Explanation for those unfamiliar with Russophone online culture: in the Russian-speaking internet, Russia's gopniks (approximate equivalent of England's chavs) have for a long time been occasionally referred to as orcs or goblins. In the context of the Russian/Ukrainian conflict, this has expanded to anti-Putinist opposition and pro-Ukrainian trolls labeling pro-Putin Russians as orcs, and Russia itself as Mordor, land of the orcs. (Examples of usage: http://spektr.press/chto-eto-s-nimi/http://grani.ru/opinion/portnikov/m.235880.html)
This also ties into an old Russian geek tradition of identifying fantasy-genre elves with America and the West (which is very obvious in some fictional universes; e.g. in Tolkien's works, Valinor geographically corresponds to North America), with the natural implication that orcs and goblins (the opponents of the elves) are Russians, and therefore basically good guys but tragically misunderstood by the world. See https://en.wikipedia.org/wiki/The_Last_Ringbearer for this viewpoint expanded into a novel.
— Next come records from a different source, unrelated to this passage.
(* ===== verification/Client.v ===== *)
(** * Client: the phone's session with the server

    [android/app/src/main/rust/src/client.rs]: the handshake, the event loop of
    a connected session (a case per branch of its [select!]), and the
    reconnection loop with its backoff.  The clock and the result of each
    awaited operation are arguments. *)

From Stdlib Require Import ZArith Lia.
From S2P Require Import Prelude BTree Wire Text Transport Jitter Ring DeviceControl ClientState Receiver.

(** ** The handshake *)

Definition sequence_before (sequence reference : Z) : bool :=
  let distance := wrapping_sub 32 sequence reference in
  negb (distance =? 0) && (2 ^ 31 <=? distance).

Section handshake.
Context {W R : Type} `{!SendStream W} `{!RecvStream R} {Hcodec : ControlCodec}.

Definition transport_failed {A} (r : result TransportError A) : result ClientError A :=
  map_err (fun _ => TransportFailed) r.

Definition expect_hello (reader : R) : R * result ClientError unit :=
  match reader_receive reader with
  | (reader, Err _) => (reader, Err TransportFailed)
  | (reader, Ok (Hello protocol_version)) =>
      (reader, if protocol_version =? PROTOCOL_VERSION then Ok tt else Err RuntimeFailed)
  | (reader, Ok _) => (reader, Err RuntimeFailed)
  end.

Definition expect_stream_info (reader : R) : R * result ClientError StreamInfo :=
  match reader_receive reader with
  | (reader, Err _) => (reader, Err TransportFailed)
  | (reader, Ok (StreamInfoMsg stream)) => (reader, Ok stream)
  | (reader, Ok _) => (reader, Err RuntimeFailed)
  end.

Definition expect_start (reader : R) : R * result ClientError unit :=
  match reader_receive reader with
  | (reader, Err _) => (reader, Err TransportFailed)
  | (reader, Ok Start) => (reader, Ok tt)
  | (reader, Ok _) => (reader, Err RuntimeFailed)
  end.

(** ** The loop *)

Record ClientLoop : Type := mkClientLoop {
  cl_writer : W;
  cl_pipeline : ReceiverPipeline;
  cl_ring : PcmRing;
  cl_shared : SharedState;
  cl_newest_sequence : option Z;
  cl_idle_boundary : option Z;
  cl_idle_deadline : option Z;
  cl_tone_was_active : bool;
}.

(** [connected_loop] up to its [loop]; [datagrams] is whether the connection
    supports them ([DatagramReceiver::new]).  An error comes with the ring and
    the shared state it leaves. *)
Definition connected_start (writer : W) (reader : R) (ring : PcmRing) (shared : SharedState) (datagrams : bool)
  : R * result (ClientError * PcmRing * SharedState) ClientLoop :=
  let failed e := (e, ring, shared) in
  let '(writer, sent) := writer_send writer (Hello PROTOCOL_VERSION) in
  match sent with
  | Err _ => (reader, Err (failed TransportFailed))
  | Ok _ =>
      let '(reader, hello) := expect_hello reader in
      match hello with
      | Err e => (reader, Err (failed e))
      | Ok _ =>
          let '(reader, stream) := expect_stream_info reader in
          match stream with
          | Err e => (reader, Err (failed e))
          | Ok stream =>
              let '(reader, start) := expect_start reader in
              match start with
              | Err e => (reader, Err (failed e))
              | Ok _ =>
                  (reader,
                   '(pipeline, ring, shared) ← map_err failed (pipeline_new stream ring shared);
                   if negb datagrams then Err (TransportFailed, ring, shared)
                   else Ok (mkClientLoop writer pipeline ring (ClientState.set Connected shared) None None None false))
              end
          end
      end
  end.

Definition with_shared (s : SharedState) (c : ClientLoop) : ClientLoop :=
  mkClientLoop (cl_writer c) (cl_pipeline c) (cl_ring c) s (cl_newest_sequence c) (cl_idle_boundary c)
    (cl_idle_deadline c) (cl_tone_was_active c).
Definition with_idle (boundary deadline : option Z) (c : ClientLoop) : ClientLoop :=
  mkClientLoop (cl_writer c) (cl_pipeline c) (cl_ring c) (cl_shared c) (cl_newest_sequence c) boundary deadline
    (cl_tone_was_active c).
Definition with_pipeline (p : ReceiverPipeline) (ring : PcmRing) (c : ClientLoop) : ClientLoop :=
  mkClientLoop (cl_writer c) p ring (cl_shared c) (cl_newest_sequence c) (cl_idle_boundary c) (cl_idle_deadline c)
    (cl_tone_was_active c).
Definition with_newest (n : option Z) (c : ClientLoop) : ClientLoop :=
  mkClientLoop (cl_writer c) (cl_pipeline c) (cl_ring c) (cl_shared c) n (cl_idle_boundary c) (cl_idle_deadline c)
    (cl_tone_was_active c).
Definition with_tone_was_active (b : bool) (c : ClientLoop) : ClientLoop :=
  mkClientLoop (cl_writer c) (cl_pipeline c) (cl_ring c) (cl_shared c) (cl_newest_sequence c) (cl_idle_boundary c)
    (cl_idle_deadline c) b.
Definition with_writer (w : W) (c : ClientLoop) : ClientLoop :=
  mkClientLoop w (cl_pipeline c) (cl_ring c) (cl_shared c) (cl_newest_sequence c) (cl_idle_boundary c)
    (cl_idle_deadline c) (cl_tone_was_active c).
Definition on_device (f : DeviceControl -> DeviceControl) (c : ClientLoop) : ClientLoop :=
  with_shared (put_device (f (sh_device (cl_shared c))) (cl_shared c)) c.
Definition notify (c : ClientLoop) : ClientLoop := with_shared (notify_changed (cl_shared c)) c.

(** The branches of the [select!]. [now]s are clock readings. *)
Inductive client_event : Type :=
| CevDeviceTick (now now_active : Z)
| CevReportReady
| CevClosed
| CevIdleDeadline
| CevDatagram (packet : result TransportError AudioPacket) (rtt_ms : Z)
| CevMessage (now : Z) (message : result TransportError ControlMessage).

(** [None] is "go on", [Some r] is the value the loop returns. *)
Abbreviation outcome := (option (result ClientError unit)).

(** [while let Some(report) = take_report() { writer.send(&report).await?; }];
    the fuel is the number of queued reports. *)
Fixpoint send_reports (fuel : nat) (c : ClientLoop) : ClientLoop * outcome :=
  match fuel with
  | O => (c, None)
  | S fuel' =>
      match take_report (sh_device (cl_shared c)) with
      | (_, None) => (c, None)
      | (device, Some report) =>
          let c := with_shared (put_device device (cl_shared c)) c in
          match writer_send (cl_writer c) report with
          | (w, Ok _) => send_reports fuel' (with_writer w c)
          | (w, Err _) => (with_writer w c, Some (Err TransportFailed))
          end
      end
  end.

Definition on_datagram (c : ClientLoop) (packet : AudioPacket) (rtt_ms : Z) : option (ClientLoop * outcome) :=
  let c := match cl_idle_boundary c with
           | Some boundary =>
               if negb (sequence_before (ap_sequence packet) boundary)
               then let '(p, ring) := resume (cl_pipeline c) (cl_ring c) boundary in
                    with_idle None None (with_pipeline p ring c)
               else c
           | None => c
           end in
  let sequence := ap_sequence packet in
  let c := with_shared (set_rtt_ms rtt_ms (cl_shared c)) c in
  '(p, ring, shared, handled) ← handle_packet (cl_pipeline c) (cl_ring c) (cl_shared c) packet;
  let c := with_shared shared (with_pipeline p ring c) in
  if handled : bool then
    let newer := match cl_newest_sequence c with
                 | None => true
                 | Some newest => negb (sequence_before sequence newest)
                 end in
    let c := if newer then with_newest (Some sequence) c else c in
    let c := match cl_idle_boundary c with
             | None => with_shared (set_audio_active true (cl_shared c)) c
             | Some _ => c
             end in
    Some (c, None)
  else Some (c, None).

Definition queue_operation (c : ClientLoop) (now request_id operation value : Z) : ClientLoop * outcome :=
  let '(device, queued) := enqueue_operation (sh_device (cl_shared c)) now request_id operation value in
  let c := with_shared (put_device device (cl_shared c)) c in
  if queued then (notify c, None) else (c, Some (Err RuntimeFailed)).

Definition on_message (c : ClientLoop) (now : Z) (message : ControlMessage) : ClientLoop * outcome :=
  match message with
  | Stop => (c, Some (Ok tt))
  | AudioIdle next_sequence =>
      let current := match cl_newest_sequence c with
                     | None => true
                     | Some newest => sequence_before newest next_sequence
                     end in
      (if current then with_idle (Some next_sequence) (Some (now + 150)) c else c, None)
  | QueryDevice request_id => queue_operation c now request_id 1 0
  | SetVolume request_id index purpose =>
      queue_operation c now request_id
        (match purpose with User => 2 | Calibration => 6 | RestoreSpeaker => 7 end) index
  | CalibrationSession request_id action =>
      let '(operation, value) :=
        match action with Begin => (3, 0) | Cancel => (4, 0) | Commit index => (5, index) end in
      let c := if negb (bool_decide (action = Begin)) then on_device stop_tone c else c in
      queue_operation c now request_id operation value
  | CalibrationTone request_id enabled =>
      let c := with_pipeline (cl_pipeline c) (clear (cl_ring c)) c in
      let c := on_device (fun d => request_tone d now request_id enabled) c in
      (notify c, None)
  | AdjustVolume steps => (with_shared (add_volume_adjustment steps (cl_shared c)) c, None)
  | _ => (c, Some (Err RuntimeFailed))
  end.

(** [None]: out of fuel in the jitter buffer, which does not happen. *)
Definition client_step (c : ClientLoop) (ev : client_event) : option (ClientLoop * outcome) :=
  match ev with
  | CevDeviceTick now now_active =>
      let '(device, active) := tone_active (sh_device (cl_shared c)) now now_active in
      let c := with_shared (put_device device (cl_shared c)) c in
      Some (if negb (eqb active (cl_tone_was_active c)) then notify (with_tone_was_active active c) else c, None)
  | CevReportReady => Some (send_reports (length (dc_reports (sh_device (cl_shared c)))) c)
  | CevClosed => Some (c, Some (Ok tt))
  | CevIdleDeadline =>
      match cl_idle_deadline c with
      | None => Some (c, None)
      | Some _ =>
          Some (with_shared (set_audio_active false (cl_shared c)) (with_idle (cl_idle_boundary c) None c), None)
      end
  | CevDatagram (Err _) _ => Some (c, Some (Err TransportFailed))
  | CevDatagram (Ok packet) rtt_ms => on_datagram c packet rtt_ms
  | CevMessage _ (Err _) => Some (c, Some (Err TransportFailed))
  | CevMessage now (Ok message) => Some (on_message c now message)
  end.

Fixpoint client_run (c : ClientLoop) (evs : list client_event) : option (ClientLoop * outcome) :=
  match evs with
  | [] => Some (c, None)
  | ev :: evs' =>
      '(c, r) ← client_step c ev;
      match r with None => client_run c evs' | Some r => Some (c, Some r) end
  end.
End handshake.

(** ** Reconnection *)

Definition RETRY_INITIAL_DELAY : Z := 1000.
Definition RETRY_MAX_DELAY : Z := 10000.

(** Milliseconds; [checked_mul] cannot overflow a [Duration] here. *)
Definition retry_delay (attempt : Z) : Z :=
  Z.min (RETRY_INITIAL_DELAY * Z.shiftl 1 (Z.min attempt 4)) RETRY_MAX_DELAY.

(** [run_session] after [run_session_inner] returned [result] ([inl] for a
    clean end, [inr] with the error's text), up to the [sleep]. *)
Definition session_ended (ring : PcmRing) (shared : SharedState) (retry_attempt : Z) (result : unit + rstring)
  : PcmRing * SharedState * Z :=
  let ring := clear ring in
  match result with
  | inl _ => (ring, ClientState.set Connecting shared, 0)
  | inr error => (ring, set_error error shared, retry_attempt)
  end.

(** After the [sleep]. *)
Definition session_retried (shared : SharedState) (retry_attempt : Z) : SharedState * Z :=
  (ClientState.set Connecting shared, saturating_add 32 retry_attempt 1).

(** One round: the ring, the shared state, the delay slept, the shared state
    after it, the next attempt. *)
Definition session_round (ring : PcmRing) (shared : SharedState) (retry_attempt : Z) (result : unit + rstring)
  : PcmRing * SharedState * Z * SharedState * Z :=
  let '(ring, waiting, retry_attempt) := session_ended ring shared retry_attempt result in
  let '(after, next_attempt) := session_retried waiting retry_attempt in
  (ring, waiting, retry_delay retry_attempt, after, next_attempt).

(** The delays of a run of session results. *)
Fixpoint retry_delays (retry_attempt : Z) (ring : PcmRing) (shared : SharedState) (results : list (unit + rstring))
  : list Z :=
  match results with
  | [] => []
  | r :: results' =>
      let '(ring, _, delay, shared, retry_attempt) := session_round ring shared retry_attempt r in
      delay :: retry_delays retry_attempt ring shared results'
  end.

(** ** The pipeline does not look at the shared state *)

Lemma adjust_shared p ring s1 s2 stutter :
  let r1 := adjust_jitter_after_stutter p ring s1 stutter in
  let r2 := adjust_jitter_after_stutter p ring s2 stutter in
  r1.1 = r2.1 /\ sh_audio_active r1.2 = sh_audio_active s1.
Proof.
  unfold adjust_jitter_after_stutter. destruct (0 <? _); [done|]. destruct (_ && _); [|done].
  by destruct (increase_target _ _ _) as [j []].
Qed.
So either google's algorithms had identified a sufficient number of humorous references to Russia as Mordor, or some intrepid band of trolls decided to google-bomb the algorithm to push this translation.
As a person native to russophone online culture: this "explanation" is your fantasy.
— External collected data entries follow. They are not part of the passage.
Lemma silent_step n w op : engine_inv w -> silent_from n w -> runs_earlier n op -> silent_from n (step w op).
Proof.
  intros Hi Hw Hop. destruct op; cbn [engine_step runs_earlier] in *.
  - unfold initialize. repeat case_match; cbn; try done; by apply (silent_same n w).
  - unfold start_session. destruct (wo_poisoned w); [done|]. destruct (wo_engine w) as [e|]; [|done]. cbn [fst].
    pose proof (silent_drop n e w Hw) as Hd. intros r ring Hr. cbn. rewrite lookup_app.
    destruct (wo_rings (drop_sessions e w) !! r) as [ring0|] eqn:E; [intros [= <-]; by apply (Hd r)|].
    intros Hl. apply list_lookup_singleton_Some in Hl as [_ <-]. done.
  - unfold record_connect_error. repeat case_match; try done; by apply (silent_same n w).
  - unfold disconnect. destruct (wo_poisoned w); [done|]. destruct (wo_engine w) as [e|]; [|done].
    apply (silent_same n (drop_sessions e w)); [done|by apply silent_drop].
  - by apply (silent_same n w).
  - unfold drop_engine. destruct (wo_poisoned w); [done|]. destruct (wo_engine w) as [e|]; [|done].
    apply (silent_same n (drop_sessions e (set_engine None w))); [done|]. apply silent_drop. by apply (silent_same n w).
  - by apply (silent_same n w).
  - by apply silent_task_step.
  - by apply (silent_same n w).
  - unfold read_active_tone. repeat case_match; try done; by apply (silent_same n w).
  - unfold read_ring. destruct (ring ≫= _) as [[r rg]|] eqn:E; [|done].
    destruct ring as [r0|]; [|done]. cbn in E. destruct (wo_rings w !! r0) as [rg0|] eqn:Hr0; [|done].
    injection E as -> ->. pose proof (read_into_empty rg samples) as He.
    destruct (read_into rg samples) as [[rg' o] a]. cbn in *. apply silent_on_ring; [done|].
    intros _ Hge _. apply He. by apply (Hw r).
  - unfold native_take_volume_adjustment. repeat case_match; try done; by apply (silent_same n w).
  - unfold is_audio_active. repeat case_match; try done; by apply (silent_same n w).
  - apply (silent_same n w); [apply on_active_rings|done].
  - unfold get_playback_request. repeat case_match; try done; apply (silent_same n w); [apply on_active_rings|done].
  - apply (silent_same n w); [apply on_active_rings|done].
  - unfold take_device_command. repeat case_match; try done; apply (silent_same n w); [apply on_active_rings|done].
  - unfold report_device. repeat case_match; try done; apply (silent_same n w); [apply on_active_rings|done].
  - by apply (silent_same n w).
Qed.

Lemma rings_grow w op : (length (wo_rings w) <= length (wo_rings (step w op)))%nat.
Proof.
  destruct (structural op) eqn:Hop.
  - destruct op; try discriminate Hop; cbn [engine_step].
    + unfold initialize. repeat case_match; cbn; lia.
    + unfold start_session. destruct (wo_poisoned w); [done|]. destruct (wo_engine w) as [e|]; [|done]. cbn.
      destruct (drop_sessions_fields e w) as (_ & H & _). rewrite length_app, H. cbn. lia.
    + unfold disconnect. destruct (wo_poisoned w); [done|]. destruct (wo_engine w) as [e|]; [|done]. cbn.
      destruct (drop_sessions_fields e w) as (_ & H & _). lia.
    + cbn. lia.
    + unfold drop_engine. destruct (wo_poisoned w); [done|]. destruct (wo_engine w) as [e|]; [|done]. cbn.
      destruct (drop_sessions_fields e (set_engine None w)) as (_ & H & _). cbn in H. lia.
  - pose proof (f_equal sk_rings (skeleton_step w op Hop)) as H. cbn in H. lia.
Qed.

Lemma silent_run n ops w :
  engine_inv w -> silent_from n w -> (n < length (wo_rings w))%nat -> Forall (runs_earlier n) ops ->
  engine_inv (run w ops) /\ silent_from n (run w ops) /\ (n < length (wo_rings (run w ops)))%nat.
Proof.
  intros Hi Hs Hn Hops. revert w Hi Hs Hn. induction Hops as [|op ops Hop _ IH]; intros w Hi Hs Hn; [done|].
  cbn. apply IH; [by apply step_inv|by apply silent_step|]. pose proof (rings_grow w op). lia.
Qed.
(** The native calls on the active state: [nativeStopTestTone] and
    [nativeReportDevice]. *)
Definition native_stop_tone (s : SharedState) : SharedState := notify_changed (put_device (stop_tone (sh_device s)) s).
Definition native_report (request_id values : Z) (s : SharedState) : SharedState :=
  if bool_decide (state s = Connected)
  then put_device (report (sh_device s) (unpack_status request_id device_id name values)) s else s.
Definition report_native (request_id values : Z) (p : Phone) : Phone :=
  with_native (native_report request_id values (ph_shared p)) p.

Definition cancel_calibration (p : Phone) : Phone * bool :=
  let p := with_native (native_stop_tone (ph_shared p)) p in
  match ph_original p with
  | None => (p, true)
  | Some original =>
      let '(p, r) :=
        (speaker ← get am_speaker_only;
         if negb speaker then mret false
         else _ ← set_stream_volume original; volume ← get am_volume; mret (volume =? original)) (with_original None p) in
      (p, default false r)
  end.

(** [minimum], [coerceIn]. *)
Definition coerce_in (value minimum maximum : Z) : Kt Z :=
  if maximum <? minimum then throw else mret (Z.max minimum (Z.min value maximum)).
(* ===== verification/PhoneSession.v ===== *)
(** * PhoneSession: the phone's volume during a calibration

    The rest of [DeviceVolumeControl.kt]: the watchdog, the change of the audio
    route and [close], with [AudioService.syncStreamingResources] that calls it.
    A calibration borrows the phone's volume: it starts a session, which keeps
    the volume it found, plays with other volumes, and puts the first one back or
    is told to keep the last.  [Volumes] says so in a few lines, with what the
    audio system answers; the Kotlin code, with its exceptions, reports and the
    native state, refines it.  The audio system ([AudioSystem]) has a fixed range
    of volumes, and setting the volume changes nothing else; each of its calls
    may throw, and its outputs may change at any time. *)

From stdpp Require Import base list.
From Stdlib Require Import ZArith Lia.
From S2P Require Import Prelude BTree Wire Text Transport Registry Jitter Ring DeviceControl ClientState Receiver Client Engine EngineCalls RemoteVolume.
Open Scope Z_scope.

(** ** Kotlin *)

Section kotlin.
Context {A : Type} `{HA : !AudioManager A}.
Variables (device_id name : rstring).
Implicit Types (p : Phone A).

Definition is_connected p : bool := bool_decide (state (ph_shared p) = Connected).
It's true ukrainian coments in forums can call russia mordor, but it's not an extension of any previous background. And IMHO it doesn't require explanation. BTW, I have never heard about america = valinor.
Every meme starts from somewhere. For example, the vatnik meme did not appear fully formed from the vacuum like Venus from ocean foam; it was invented by a specific person, who was (according to interviews) influenced by Spongebob Squarepants - hence the shape.
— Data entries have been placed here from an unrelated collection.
(* ===== verification/Capture.v ===== *)
(** * Capture: from device buffers to the bounded block queue

    [windows-server/src/audio/capture.rs]: the assembly of 10 ms blocks, the
    queue that evicts its oldest block, and the loop of the capture thread over
    what the audio device delivers.  The queue (a crossbeam channel) is an
    interface; the fan-out thread that reads its other end takes blocks at any
    point, also between the steps of [enqueue_latest].  The samples of a device
    buffer are those after the conversion to 16 bits, which is not modelled. *)

From Stdlib Require Import ZArith Lia.
From S2P Require Import Prelude Wire Packetizer.

(** ** The queue *)

Inductive send_result : Type := Sent | Full (block : PcmBlock) | SendDisconnected (block : PcmBlock).
Inductive recv_result : Type := Received (block : PcmBlock) | Empty | RecvDisconnected.

Class BoundedChannel (C : Type) : Type := {
  ch_try_send : C -> PcmBlock -> C * send_result;
  ch_try_recv : C -> C * recv_result;
}.

(** The documented behaviour of [bounded(cap)] while both ends are held, which
    is the case here: the capture thread owns a sender and a receiver. *)
Class BoundedChannelLaws (C : Type) `{!BoundedChannel C} (cap : nat) : Type := {
  ch_queue : C -> list PcmBlock;
  ch_held : C -> Prop;
  ch_bound c : ch_held c -> (length (ch_queue c) <= cap)%nat;
  ch_send_room c b : ch_held c -> (length (ch_queue c) < cap)%nat ->
    exists c', ch_try_send c b = (c', Sent) /\ ch_held c' /\ ch_queue c' = ch_queue c ++ [b];
  ch_send_full c b : ch_held c -> length (ch_queue c) = cap -> ch_try_send c b = (c, Full b);
  ch_recv_some c b q : ch_held c -> ch_queue c = b :: q ->
    exists c', ch_try_recv c = (c', Received b) /\ ch_held c' /\ ch_queue c' = q;
  ch_recv_none c : ch_held c -> ch_queue c = [] -> ch_try_recv c = (c, Empty);
}.

Definition FRAME_QUEUE_CAPACITY : nat := 1.
Definition SILENCE_FALLBACK_BLOCKS : nat := 5.

(** ** The assembler *)

Record BlockAssembler : Type := mkBlockAssembler {
  ba_timestamp : Z;
  ba_filled : nat;
  ba_samples : list Z;
}.

Definition assembler_default : BlockAssembler := mkBlockAssembler 0 0 (replicate PCM_BLOCK_SAMPLES 0).

Section capture.
Context {C : Type} `{!BoundedChannel C}.

(** What the capture thread shares: the queue, the drop counter, and the blocks
    the fan-out thread has taken so far, oldest first.  [cs_gaps] says how many
    blocks that thread takes inside each of the next calls of
    [enqueue_latest]: before the eviction, and before the second attempt. *)
Record CaptureSide : Type := mkCaptureSide {
  cs_channel : C;
  cs_dropped : Z;
  cs_taken : list PcmBlock;
  cs_gaps : list (nat * nat);
}.

(** The fan-out thread receives up to [n] blocks. *)
Fixpoint consume (n : nat) (w : CaptureSide) : CaptureSide :=
  match n with
  | O => w
  | S n' =>
      match ch_try_recv (cs_channel w) with
      | (c, Received b) => consume n' (mkCaptureSide c (cs_dropped w) (cs_taken w ++ [b]) (cs_gaps w))
      | (c, _) => mkCaptureSide c (cs_dropped w) (cs_taken w) (cs_gaps w)
      end
  end.

Definition with_channel (c : C) (w : CaptureSide) : CaptureSide :=
  mkCaptureSide c (cs_dropped w) (cs_taken w) (cs_gaps w).
Definition drop_one (w : CaptureSide) : CaptureSide :=
  mkCaptureSide (cs_channel w) (wrapping_add 64 (cs_dropped w) 1) (cs_taken w) (cs_gaps w).
Definition next_gap (w : CaptureSide) : CaptureSide * (nat * nat) :=
  match cs_gaps w with
  | [] => (w, (0, 0)%nat)
  | g :: gaps => (mkCaptureSide (cs_channel w) (cs_dropped w) (cs_taken w) gaps, g)
  end.

Definition enqueue_latest (w : CaptureSide) (block : PcmBlock) : CaptureSide * bool :=
  let '(w, (before_eviction, before_retry)) := next_gap w in
  let '(c, r) := ch_try_send (cs_channel w) block in
  let w := with_channel c w in
  match r with
  | Sent => (w, true)
  | Full block =>
      let w := consume before_eviction w in
      let '(c, r) := ch_try_recv (cs_channel w) in
      let w := with_channel c w in
      match r with
      | RecvDisconnected => (drop_one w, false)
      | Received _ | Empty =>
          let w := match r with Received _ => drop_one w | _ => w end in
          let w := consume before_retry w in
          let '(c, r) := ch_try_send (cs_channel w) block in
          let w := with_channel c w in
          match r with
          | Sent => (w, true)
          | _ => (drop_one w, false)
          end
      end
  | SendDisconnected _ => (drop_one w, false)
  end.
I don't know who invented the Russia/Mordor theme, but I can try to guess where in the online cultural background that existed in 2013 that person could have found their inspiration.
> And IMHO it doesn't require explanation.
IMHO it does require explanation. Why Mordor and not Nilfgaard or Fire Nation? Why Sauron and not Voldemort or Tywin Lannister?
I wonder if these "algorithmic errors" are the result of people "maliciously" training Google Translate, since there's the option to correct and give a better translation. I wouldn't be surprised if it were programmed to automatically assume that a correction is good if multiple people correct the same thing, which would then lead to these gaffes as communities like 4chan figured it out and "exploited" it.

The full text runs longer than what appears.